### Task
The records below are to be transcribed exactly as they appear.

### Records to use
┄┄┄┄┄┄┄┄┄┄┄┄┄┄┄┄┄┄┄┄
Lemma selection_requests_the_tapped_station_witness :
  exists ms co,
    render Unfiltered (step sample_toString Unfiltered (init Unfiltered)
                         (StationsResponse sample_directory)) = Ok (MapScreen ms co) /\
    exists mk,
      ms !! 1%nat = Some mk /\
      trace (run sample_toString Unfiltered
               (step sample_toString Unfiltered (init Unfiltered)
                  (StationsResponse sample_directory))
               [MarkerPress 1; Projected 0 (Ok (sample_point 160 240))])
      = trace (step sample_toString Unfiltered
                 (step sample_toString Unfiltered (init Unfiltered)
                    (StationsResponse sample_directory)) (MarkerPress 1))
        ++ [ESetCalloutData (Some 0%nat)
              (Def {| Callout.stationName := station_name (pressed mk);
                      Callout.weather := Undefined;
                      Callout.error := Undefined;
                      Callout.loading := true;
                      Callout.position := sample_point 160 240 |});
            EGet (Task 0) (observation_url (key mk))] /\
      key mk = Def "PHNL"%string.
Proof.
  assert (Hr : exists ms co mk,
            render Unfiltered (step sample_toString Unfiltered (init Unfiltered)
                                 (StationsResponse sample_directory)) = Ok (MapScreen ms co)
            /\ ms !! 1%nat = Some mk /\ key mk = Def "PHNL"%string)
    by (eexists _, _, _; vm_compute; repeat split; reflexivity).
  destruct Hr as (ms & co & mk & Hr & Hi & Hk).
  exists ms, co. split; [exact Hr |]. exists mk. split; [exact Hi |].
  destruct (selection_requests_the_tapped_station sample_toString Unfiltered _ ms co 1 mk
              (sample_point 160 240) (TypeError "pointForCoordinate"%string) Hr Hi)
    as (_ & _ & H & _).
  split; [exact H | exact Hk].
Defined.

Section QuietExtras.
Variable Number_toString : number -> string.
Variable v : variant.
┄┄┄┄┄┄┄┄┄┄┄┄┄┄┄┄┄┄┄┄
### Your response
Lemma selection_requests_the_tapped_station_witness :
  exists ms co,
    render Unfiltered (step sample_toString Unfiltered (init Unfiltered)
                         (StationsResponse sample_directory)) = Ok (MapScreen ms co) /\
    exists mk,
      ms !! 1%nat = Some mk /\
      trace (run sample_toString Unfiltered
               (step sample_toString Unfiltered (init Unfiltered)
                  (StationsResponse sample_directory))
               [MarkerPress 1; Projected 0 (Ok (sample_point 160 240))])
      = trace (step sample_toString Unfiltered
                 (step sample_toString Unfiltered (init Unfiltered)
                    (StationsResponse sample_directory)) (MarkerPress 1))
        ++ [ESetCalloutData (Some 0%nat)
              (Def {| Callout.stationName := station_name (pressed mk);
                      Callout.weather := Undefined;
                      Callout.error := Undefined;
                      Callout.loading := true;
                      Callout.position := sample_point 160 240 |});
            EGet (Task 0) (observation_url (key mk))] /\
      key mk = Def "PHNL"%string.
Proof.
  assert (Hr : exists ms co mk,
            render Unfiltered (step sample_toString Unfiltered (init Unfiltered)
                                 (StationsResponse sample_directory)) = Ok (MapScreen ms co)
            /\ ms !! 1%nat = Some mk /\ key mk = Def "PHNL"%string)
    by (eexists _, _, _; vm_compute; repeat split; reflexivity).
  destruct Hr as (ms & co & mk & Hr & Hi & Hk).
  exists ms, co. split; [exact Hr |]. exists mk. split; [exact Hi |].
  destruct (selection_requests_the_tapped_station sample_toString Unfiltered _ ms co 1 mk
              (sample_point 160 240) (TypeError "pointForCoordinate"%string) Hr Hi)
    as (_ & _ & H & _).
  split; [exact H | exact Hk].
Defined.

Section QuietExtras.
Variable Number_toString : number -> string.
Variable v : variant.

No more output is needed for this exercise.